Das schreibt der Verlag:
Rom im siebzehnten Jahrhundert – prachtvolle Paläste, monumentale Kuppeln, kostbarer Schmuck. Durch die selbstherrliche Macht der Päpste und Kardinäle wächst die Stadt im barocken Prunk. Während Frauen Kind auf Kind gebären und sich für die Familie abschinden, malt eine Dreizehnjährige ihr erstes Altargemälde. Der Vater, plebejisches Künstlergenie und Komödiendichter, führt das Wunderkind in die Kunst ein und lehrt sie, an das Unmögliche zu glauben. Plautilla Bricci wird nicht nur eine bedeutende Malerin und Mitglied der Accademia di San Luca, sondern auch die erste Frau, die einen prächtigen Palazzo nach eigenen Entwürfen plant und vollendet. Gegen alle Widerstände wird ihr Name in den Grundfesten der Villa Benedetta auf dem Gianicolo eingraviert sein.
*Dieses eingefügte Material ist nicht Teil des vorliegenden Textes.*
(** * chat-ai: the tutor route and the response decoders of the chat page

    A shallow embedding of [src/app/page.tsx] (the decoders [parseExplained]
    and [parseInformal], the component [AssistantMessage]) and of
    [src/app/api/tutor/route.ts] ([getGroq], [systemPrompt], [POST]),
    together with the part of the JavaScript runtime these functions run on:
    strings of UTF-16 code units, [String.prototype.trim], the regular
    expression that removes code fences, [JSON.parse] and the coercions
    [String], [Number] and [Boolean]. *)

From Stdlib Require Import String Ascii List NArith ZArith Bool Lia.
From Stdlib Require Import DecimalString.
Import ListNotations.

(** ** JavaScript strings *)

Module JS.

(** A JavaScript string is a sequence of UTF-16 code units. *)
Definition char := N.
Definition jsstring := list char.

(** [js "abc"] is the JavaScript string with the same (ASCII) characters. *)
Definition js (s : string) : jsstring :=
  List.map N_of_ascii (list_ascii_of_string s).

Definition quote : jsstring := [34%N].
Definition newline : jsstring := [10%N].

(** [s] between double quotes. *)
Definition quoted (s : string) : jsstring := quote ++ js s ++ quote.

Definition char_eqb : char -> char -> bool := N.eqb.

Fixpoint str_eqb (a b : jsstring) : bool :=
  match a, b with
  | [], [] => true
  | x :: a', y :: b' => char_eqb x y && str_eqb a' b'
  | _, _ => false
  end.

(** [strip_prefix p s] is [Some r] when [s = p ++ r]. *)
Fixpoint strip_prefix (p s : jsstring) : option jsstring :=
  match p, s with
  | [], _ => Some s
  | x :: p', y :: s' => if char_eqb x y then strip_prefix p' s' else None
  | _ :: _, [] => None
  end.

Definition starts_with (p s : jsstring) : bool :=
  match strip_prefix p s with Some _ => true | None => false end.

(** The characters matched by [\s] in a regular expression and removed by
    [trim]: WhiteSpace and LineTerminator of ECMA-262. *)
Definition isWhiteSpace (c : char) : bool :=
  match c with
  | 9 | 10 | 11 | 12 | 13 | 32 | 160 | 5760 => true
  | 8232 | 8233 | 8239 | 8287 | 12288 | 65279 => true
  | _ => (8192 <=? c) && (c <=? 8202)
  end%N.

Fixpoint dropWhile (p : char -> bool) (s : jsstring) : jsstring :=
  match s with
  | [] => []
  | c :: r => if p c then dropWhile p r else s
  end.

Fixpoint takeWhile (p : char -> bool) (s : jsstring) : jsstring :=
  match s with
  | [] => []
  | c :: r => if p c then c :: takeWhile p r else []
  end.

Definition trimStart (s : jsstring) : jsstring := dropWhile isWhiteSpace s.
Definition trimEnd (s : jsstring) : jsstring :=
  rev (dropWhile isWhiteSpace (rev s)).

(** [String.prototype.trim]. *)
Definition trim (s : jsstring) : jsstring := trimEnd (trimStart s).

(** *** The code-fence pattern

    [/```json?\s*|\s*```/g]: three backticks followed by [jso], an optional
    [n] and any white space; or any white space followed by three backticks. *)

Definition backtick : char := 96%N.
Definition fence : jsstring := [backtick; backtick; backtick].

(** One attempt of the pattern at the start of [s]: the number of code
    units matched, if it matches. The first alternative is tried first; its
    optional [n] and its [\s*] are greedy and nothing follows them. In the
    second alternative [\s*] takes the whole run of white space: giving
    some back leaves a white space character where a backtick is needed. *)
Definition match_fence (s : jsstring) : option nat :=
  match strip_prefix (fence ++ js "jso") s with
  | Some r =>
      let r' := match strip_prefix (js "n") r with Some t => t | None => r end in
      Some (length s - length (dropWhile isWhiteSpace r'))
  | None =>
      let w := takeWhile isWhiteSpace s in
      if starts_with fence (dropWhile isWhiteSpace s)
      then Some (length w + 3)
      else None
  end.

(** [String.prototype.replace] with the global pattern and the empty
    string: the text is scanned from left to right; where the pattern
    matches, the match is dropped and the scan goes on after it; elsewhere
    the character is kept. [skip] counts the code units of the current
    match that are still to be dropped. *)
Fixpoint replace_from (skip : nat) (s : jsstring) : jsstring :=
  match s with
  | [] => []
  | c :: r =>
      match skip with
      | S k => replace_from k r
      | O =>
          match match_fence s with
          | Some n => replace_from (pred n) r
          | None => c :: replace_from 0 r
          end
      end
  end.

Definition replace_fences (s : jsstring) : jsstring := replace_from 0 s.

(** Some code fence occurs in [s]. *)
Fixpoint has_fence (s : jsstring) : bool :=
  starts_with fence s || match s with [] => false | _ :: r => has_fence r end.

(** The last character of [s] is white space. *)
Definition ends_with_space (s : jsstring) : bool :=
  match rev s with
  | c :: _ => isWhiteSpace c
  | [] => false
  end.

(** No backtick occurs in [s]. *)
Definition no_backtick (s : jsstring) : bool :=
  forallb (fun c => negb (c =? backtick)%N) s.

(** [Subseq a b]: [a] is [b] with some of its characters deleted. *)
Inductive Subseq : jsstring -> jsstring -> Prop :=
| Subseq_nil : Subseq [] []
| Subseq_keep c a b : Subseq a b -> Subseq (c :: a) (c :: b)
| Subseq_drop c a b : Subseq a b -> Subseq a (c :: b).

(** *** Exceptions

    A computation either returns or throws: [Ok a] or [Throw e]. *)

Inductive result (E A : Type) : Type :=
| Ok (a : A)
| Throw (e : E).
Arguments Ok {E A} a.
Arguments Throw {E A} e.

Definition bind {E A B} (m : result E A) (k : A -> result E B) : result E B :=
  match m with
  | Ok a => k a
  | Throw e => Throw e
  end.

Notation "x <- m ;; k" := (bind m (fun x => k))
  (at level 61, m at next level, right associativity).

(** The errors the runtime raises in the functions modelled here. *)
Inductive js_error : Type := SyntaxError | TypeError.
(** ** Where the released space ends up *)

(** [y] spans at least the units of [x]. *)
Lemma fusionar_cubre d ult resto h x :
  0 ≤ d → h ≤ Int.max_int → cadena d (ult :: resto) h →
  x ∈ ult :: resto → es_libre x →
  ∃ y, y ∈ fusionar ult resto ∧ es_libre y
       ∧ inicio y ≤ inicio x ∧ inicio x + tamaño x ≤ inicio y + tamaño y.
Proof.
  intros Hd Hh. revert d ult x Hd.
  induction resto as [|a r IH]; intros d ult x Hd Hc Hx Hl.
  - apply list_elem_of_singleton in Hx as ->. exists ult.
    split_and!; [by left|done|lia..].
  - destruct Hc as (Hi & Hp & Hi' & Hp' & Hc).
    pose proof (cadena_le _ _ _ Hc). cbn [fusionar].
    case_bool_decide as Hm.
    + destruct Hm as [Hlu Hla].
      rewrite Int_add_id
        by (unfold Int.en_rango, Int.min_int, Int.max_int in *; lia).
      set (u' := mkBloque (nombre ult) (inicio ult) (tamaño ult + tamaño a)).
      assert (cadena d (u' :: r) h) as Hc'.
      { simpl. split_and!; [done|lia|]. by rewrite Z.add_assoc. }
      assert (∃ x', x' ∈ u' :: r ∧ es_libre x' ∧ inicio x' ≤ inicio x
                    ∧ inicio x + tamaño x ≤ inicio x' + tamaño x')
        as (x' & Hx' & Hl' & ? & ?).
      { apply elem_of_cons in Hx as [->|Hx]; [|apply elem_of_cons in Hx as [->|Hx]].
        - exists u'. split_and!; [by left|done|simpl; lia..].
        - exists u'. split_and!; [by left|done|simpl; lia..].
        - exists x. split_and!; [by right|done|lia..]. }
      destruct (IH d u' x' Hd Hc' Hx' Hl') as (y & Hy & Hly & ? & ?).
      exists y. split_and!; [done..|lia|lia].
    + apply elem_of_cons in Hx as [->|Hx].
      * exists ult. split_and!; [by left|done|lia..].
      * destruct (IH (d + tamaño ult) a x) as (y & Hy & Hly & ? & ?);
          [lia|by simpl|done..|].
        exists y. split_and!; [by right|done..].
Qed.

(** X16: in every reachable state, after a successful liberarProceso the
    units of the released block lie inside one free block of the new list,
    and so do the units of every block that was free before: a release
    never splits or loses free space. *)
Theorem X16_release_covers_freed_range (m : Memoria) (nom : string) :
  alcanzable m → (liberarProceso nom m).2 = Liberado →
  ∃ pre b post,
    bloques m = pre ++ b :: post
    ∧ (∀ x, x ∈ pre → nombre x ≠ nom) ∧ nombre b = nom
    ∧ ∀ x, x = b ∨ (x ∈ bloques m ∧ es_libre x) →
        ∃ y, y ∈ bloques (liberarProceso nom m).1 ∧ es_libre y
             ∧ inicio y ≤ inicio x
             ∧ inicio x + tamaño x ≤ inicio y + tamaño y.
Proof.
  intros HI%alcanzable_Inv Hok.
  destruct (liberar_casos nom m)
    as [[Heq _]|[(Heq & _)|(pre & b & post & Hn & Hbs & Hpre & Hb)]];
    try (rewrite Heq in Hok; discriminate Hok).
  exists pre, b, post. split_and!; [done|by apply Forall_forall|done|].
  rewrite (liberar_encontrado nom m pre b post) by done. cbn [fst bloques].
  destruct (Inv_bloque_en_rango m pre b post HI Hbs)
    as (k & Hck & ? & Hin & ? & Hcp & ? & ?).
  set (F := mkBloque LIBRE_BLOCK_NAME (inicio b) (tamaño b)).
  assert (cadena 0 (pre ++ F :: post) (total_memoria m)) as Hc.
  { apply cadena_app. exists k. by simpl. }
  assert (∀ x, x = b ∨ (x ∈ bloques m ∧ es_libre x) →
            ∃ x', x' ∈ pre ++ F :: post ∧ es_libre x'
                  ∧ inicio x' = inicio x ∧ tamaño x' = tamaño x) as Hmarc.
  { intros x [->|[Hx Hl]].
    - exists F. split_and!; [|done..]. apply elem_of_app. right. by left.
    - rewrite Hbs in Hx.
      apply elem_of_app in Hx as [Hx|[->|Hx]%elem_of_cons].
      + exists x. split_and!; [|done..]. apply elem_of_app. by left.
      + unfold es_libre in Hl. congruence.
      + exists x. split_and!; [|done..]. apply elem_of_app. right. by right. }
  intros x Hx. destruct (Hmarc x Hx) as (x' & Hx' & Hl' & Hix & Htx).
  remember (pre ++ F :: post) as marcados eqn:E.
  destruct marcados as [|b0 resto]; [by destruct pre|].
  rewrite coalescer_fusionar.
  destruct (fusionar_cubre 0 b0 resto (total_memoria m) x') as (y & Hy & Hly & ? & ?);
    [lia|done..|].
  exists y. split_and!; [done..|lia|lia].
Qed.

Lemma X16_release_covers_freed_range_witness :
  ∃ pre b post,
    bloques mem_ejemplo = pre ++ b :: post
    ∧ (∀ x, x ∈ pre → nombre x ≠ "B") ∧ nombre b = "B"
    ∧ ∀ x, x = b ∨ (x ∈ bloques mem_ejemplo ∧ es_libre x) →
        ∃ y, y ∈ bloques (liberarProceso "B" mem_ejemplo).1 ∧ es_libre y
             ∧ inicio y ≤ inicio x
             ∧ inicio x + tamaño x ≤ inicio y + tamaño y.
Proof.
  apply (X16_release_covers_freed_range mem_ejemplo "B").
  - apply mem_ejemplo_alcanzable.
  - reflexivity.
Defined.

(** X17: in every reachable state, right after the liberarProceso of an
    owner, a request that is not longer than the block that owner's first
    block had, for any owner other than the free sentinel, is loaded. *)
Theorem X17_released_space_is_reusable
    (m : Memoria) (nom nom' : string) (tam : Z) (pre post : list Bloque)
    (b : Bloque) :
  alcanzable m → nom ≠ LIBRE_BLOCK_NAME →
  bloques m = pre ++ b :: post →
  (∀ x, x ∈ pre → nombre x ≠ nom) → nombre b = nom →
  0 < tam ≤ tamaño b → nom' ≠ LIBRE_BLOCK_NAME →
  (liberarProceso nom m).2 = Liberado
  ∧ (cargarProceso nom' tam (liberarProceso nom m).1).2 = Cargado.
Proof.
  intros HI%alcanzable_Inv Hn Hbs Hpre%Forall_forall Hb [Htam Hle] Hnom'.
  rewrite (liberar_encontrado nom m pre b post) by done.
  cbn [fst snd]. split; [done|].
  destruct (Inv_bloque_en_rango m pre b post HI Hbs)
    as (k & Hck & ? & Hin & ? & Hcp & ? & ?).
  set (F := mkBloque LIBRE_BLOCK_NAME (inicio b) (tamaño b)).
  assert (cadena 0 (pre ++ F :: post) (total_memoria m)) as Hc.
  { apply cadena_app. exists k. by simpl. }
  assert (F ∈ pre ++ F :: post) as HF by (apply elem_of_app; right; by left).
  remember (pre ++ F :: post) as marcados eqn:E.
  destruct marcados as [|b0 resto]; [by destruct pre|].
  rewrite coalescer_fusionar.
  destruct (fusionar_cubre 0 b0 resto (total_memoria m) F)
    as (y & Hy & Hly & ? & ?); [lia|done..|].
  apply (cargar_cargado_si nom' tam _ y); [done..|simpl in *; lia].
Qed.

Lemma X17_released_space_is_reusable_witness :
  (liberarProceso "B" mem_AB).2 = Liberado
  ∧ (cargarProceso "C" 20 (liberarProceso "B" mem_AB).1).2 = Cargado.
Proof.
  apply (X17_released_space_is_reusable mem_AB "B" "C" 20
           [mkBloque "A" 0 10] [mkBloque "Libre" 30 34] (mkBloque "B" 10 20)).
  - apply mem_AB_alcanzable.
  - discriminate.
  - reflexivity.
  - intros x Hx. apply list_elem_of_singleton in Hx as ->. discriminate.
  - reflexivity.
  - simpl. lia.
  - discriminate.
Defined.
(** ** The configuration that is assembled *)

(** A run that reaches the assignment of [config]: what the world must
    be, and what has been assembled. *)
Lemma resolveAndAssemble_Ok (w : World) (s s1 : State) :
  resolveAndAssemble w s = Ok tt s1 ->
  List.find (blank w) (opts init) = None
  /\ viper_GetString w "friendbot-url" = ""
  /\ ~ halfConfigured w
  /\ (exists ll,
        logrus_ParseLevel w (viper_GetString w "log-level") = inl ll
        /\ config s1 =
           assemble w ll (viper_GetString w "log-file")
             (viper_GetString w "tls-cert") (viper_GetString w "tls-key") None
             (rateLimitOf (viper_GetInt w "per-hour-rate-limit"))
        /\ logger_Level (DefaultLogger s1) = ll)
  /\ (viper_GetString w "log-file" = ""
      /\ logger_Out (DefaultLogger s1) = logger_Out (DefaultLogger s)
      \/ viper_GetString w "log-file" ≠ "" /\
         exists f, os_OpenFile w (viper_GetString w "log-file") = inl f
                   /\ logger_Out (DefaultLogger s1) = Some f)
  /\ stdLog s1 = stdLog s.
Proof.
  intros Hrun. unfold resolveAndAssemble in Hrun.
  apply bind_Ok_inv in Hrun as ([] & sa & Ha & Hrun).
  assert (Hfind : List.find (blank w) (opts init) = None).
  { unfold checkRequired in Ha. rewrite forRange_require in Ha.
    destruct (List.find _ _); [discriminate Ha | reflexivity]. }
  apply checkRequired_Ok in Ha as ->.
  apply bind_Ok_inv in Hrun as ([] & sb & Hb & Hrun).
  apply checkMigrations_Ok in Hb as ->.
  apply bind_Ok_inv in Hrun as ([] & s2 & Hset & Hrun).
  destruct (setValues_Ok _ _ _ Hset)
    as (Hfb & (ll & Hll & _ & Hlevel) & Hfile & _ & _ & Hlog & _).
  split; [exact Hfind |]. split; [exact Hfb |].
  apply bind_Ok_inv in Hrun as (ll' & s3 & Hcheck & Hrun).
  assert (ll' = ll) as ->.
  { unfold checkLogLevel in Hcheck. rewrite Hll in Hcheck.
    cbn in Hcheck. now injection Hcheck as <- _. }
  apply checkLogLevel_Ok in Hcheck as ->.
  apply bind_Ok_inv in Hrun as ([] & s4 & Hv & Hrun).
  assert (s4 = set_DefaultLogger (with_Level ll) s2) as ->.
  { unfold mbind, M_bind, gets in Hv. rewrite validateTLS_run in Hv.
    case_bool_decide; [discriminate Hv | now injection Hv as <-]. }
  apply bind_Ok_inv in Hrun as (lf & s5 & Hopen & Hrun).
  apply bind_Ok_inv in Hrun as ([cert key] & s6 & Hpair & Hrun).
  assert (Hhalf : ~ halfConfigured w).
  { intros Hhalf. apply (checkTLSPair_halts_iff w s5) in Hhalf as (h & s' & E).
    rewrite E in Hpair. discriminate Hpair. }
  rewrite (checkTLSPair_passes w s5 Hhalf) in Hpair.
  injection Hpair as <- <- <-.
  split; [exact Hhalf |].
  unfold parseFriendbotURL, mbind, M_bind, mret, M_ret, modify in Hrun.
  rewrite Hfb in Hrun. cbn in Hrun. injection Hrun as <-.
  unfold openLogFile, mbind, M_bind, mret, M_ret, modify, stdLog_Fatal, os_Exit in Hopen.
  cbn zeta in Hopen.
  destruct Hfile as [(Hlf & Hout) | (Hlf & f & Hf & Hout)].
  - rewrite Hlf in Hopen. cbn in Hopen. injection Hopen as <- <-.
    split; [exists ll; split; [exact Hll | split; [now rewrite Hlf | reflexivity]] |].
    split; [left; split; [exact Hlf | exact Hout] | exact Hlog].
  - rewrite (bool_decide_eq_true_2 _ Hlf), Hf in Hopen.
    injection Hopen as <- <-.
    split; [exists ll; split; [exact Hll | split; reflexivity] |].
    split; [right; split; [exact Hlf | exists f; split; [exact Hf | reflexivity]]
           | exact Hlog].
Qed.

(** The required options of the table are four: none of them is blank
    exactly when [require] refuses no descriptor. *)
Lemma required_set_of_table (w : World) :
  List.find (blank w) (opts init) = None
  <-> viper_GetString w "db-url" ≠ ""
      /\ viper_GetString w "stellar-core-db-url" ≠ ""
      /\ viper_GetString w "stellar-core-url" ≠ ""
      /\ viper_GetString w "network-passphrase" ≠ "".
Proof.
  table_literal. cbn [List.find blank required name andb].
  repeat case_bool_decide; split; intros Hx; try discriminate Hx; try reflexivity;
    try tauto.
Qed.

(** X5.  Every configuration that [initConfig] assembles is sound: its
    four required fields are not blank; [TLSCert] and [TLSKey] are both
    blank or both given; its rate limit is nil or has burst 100 and a
    rate that is not zero; its unsigned fields lie in [0, 2^64); and the
    default logger has the level of the configuration and, when the
    configuration names a log file, that file, opened, as its output. *)
Theorem assembled_config_is_sound (w : World) (s s1 : State)
    (Hrun : resolveAndAssemble w s = Ok tt s1) :
  let k := config s1 in
  (DatabaseURL k ≠ "" /\ StellarCoreDatabaseURL k ≠ ""
   /\ StellarCoreURL k ≠ "" /\ NetworkPassphrase k ≠ "")
  /\ (TLSCert k = "" <-> TLSKey k = "")
  /\ (RateLimit k = None
      \/ exists n, n ≠ 0 /\ RateLimit k = Some {| MaxRate := PerHour n; MaxBurst := 100 |})
  /\ (0 <= MaxPathLength k < 2 ^ 64
      /\ 0 <= HistoryRetentionCount k < 2 ^ 64
      /\ 0 <= StaleThreshold k < 2 ^ 64)
  /\ logger_Level (DefaultLogger s1) = LogLevel k
  /\ (LogFile k ≠ "" ->
        exists f, os_OpenFile w (LogFile k) = inl f
                  /\ logger_Out (DefaultLogger s1) = Some f)
  /\ (LogFile k = "" ->
        logger_Out (DefaultLogger s1) = logger_Out (DefaultLogger s)).
Proof.
  intros k. subst k.
  destruct (resolveAndAssemble_Ok _ _ _ Hrun)
    as (Hfind & _ & Hhalf & (ll & _ & -> & Hlevel) & Hfile & _).
  apply required_set_of_table in Hfind.
  cbn [assemble DatabaseURL StellarCoreDatabaseURL StellarCoreURL NetworkPassphrase
       TLSCert TLSKey RateLimit MaxPathLength HistoryRetentionCount StaleThreshold
       LogLevel LogFile].
  split; [exact Hfind |].
  split.
  { unfold halfConfigured in Hhalf.
    destruct (decide (viper_GetString w "tls-cert" = ""));
      destruct (decide (viper_GetString w "tls-key" = "")); tauto. }
  split.
  { unfold rateLimitOf. case_bool_decide; [right; eauto | left; reflexivity]. }
  split; [split_and!; apply uint_of_int_range |].
  split; [exact Hlevel |].
  destruct Hfile as [(Hlf & Hout) | (Hlf & f & Hf & Hout)].
  - split; [intros Hne; destruct (Hne Hlf) | intros _; exact Hout].
  - split; [intros _; eauto | intros Hb; destruct (Hlf Hb)].
Qed.

(** In [goodWorld], from the start state. *)
Lemma assembled_config_is_sound_witness :
  exists s1,
    resolveAndAssemble goodWorld (startState quietLogger) = Ok tt s1
    /\ (TLSCert (config s1) = "" <-> TLSKey (config s1) = "")
    /\ logger_Level (DefaultLogger s1) = LogLevel (config s1).
Proof.
  let r := eval vm_compute in (resolveAndAssemble goodWorld (startState quietLogger)) in
  match r with
  | Ok _ ?s1 =>
      exists s1;
      assert (Hrun : resolveAndAssemble goodWorld (startState quietLogger) = Ok tt s1)
        by (vm_compute; reflexivity);
      pose proof (assembled_config_is_sound goodWorld (startState quietLogger) s1 Hrun)
        as (_ & Htls & _ & _ & Hlevel & _);
      exact (conj Hrun (conj Htls Hlevel))
  end.
Defined.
Das sagt Helene Paulig, Stammkundin der Guten Seite:
Wer neugierig ist, tief in eine Vergangenheit einzutauchen, der ist bei Melania G. Mazzucco genau richtig. Durch ihre jahrelange mühevolle Recherche schafft sie es, das Leben im Rom des 17. Jahrhunderts atemberaubend lebendig auferstehen zu lassen. Sie beschreibt mit suggestiver sprachlicher Kraft die unmenschlichen feudalen Abhängigkeiten einer Gesellschaft vom mächtigen, selbstsüchtigen Klerus. Nicht nur die sogenannten einfachen Leute, auch alle Künstlerinnen und Künstler, die Rom so phantastisch gestaltet haben, trifft diese Abhängigkeit. Es ist ein Sittengemälde aus Macht, Schönheit, Brutalität, Kreativität, Widerstandskraft, handwerklichem Können und Visionen, das die Autorin mit Worten malt und das die Leserin nicht loslässt.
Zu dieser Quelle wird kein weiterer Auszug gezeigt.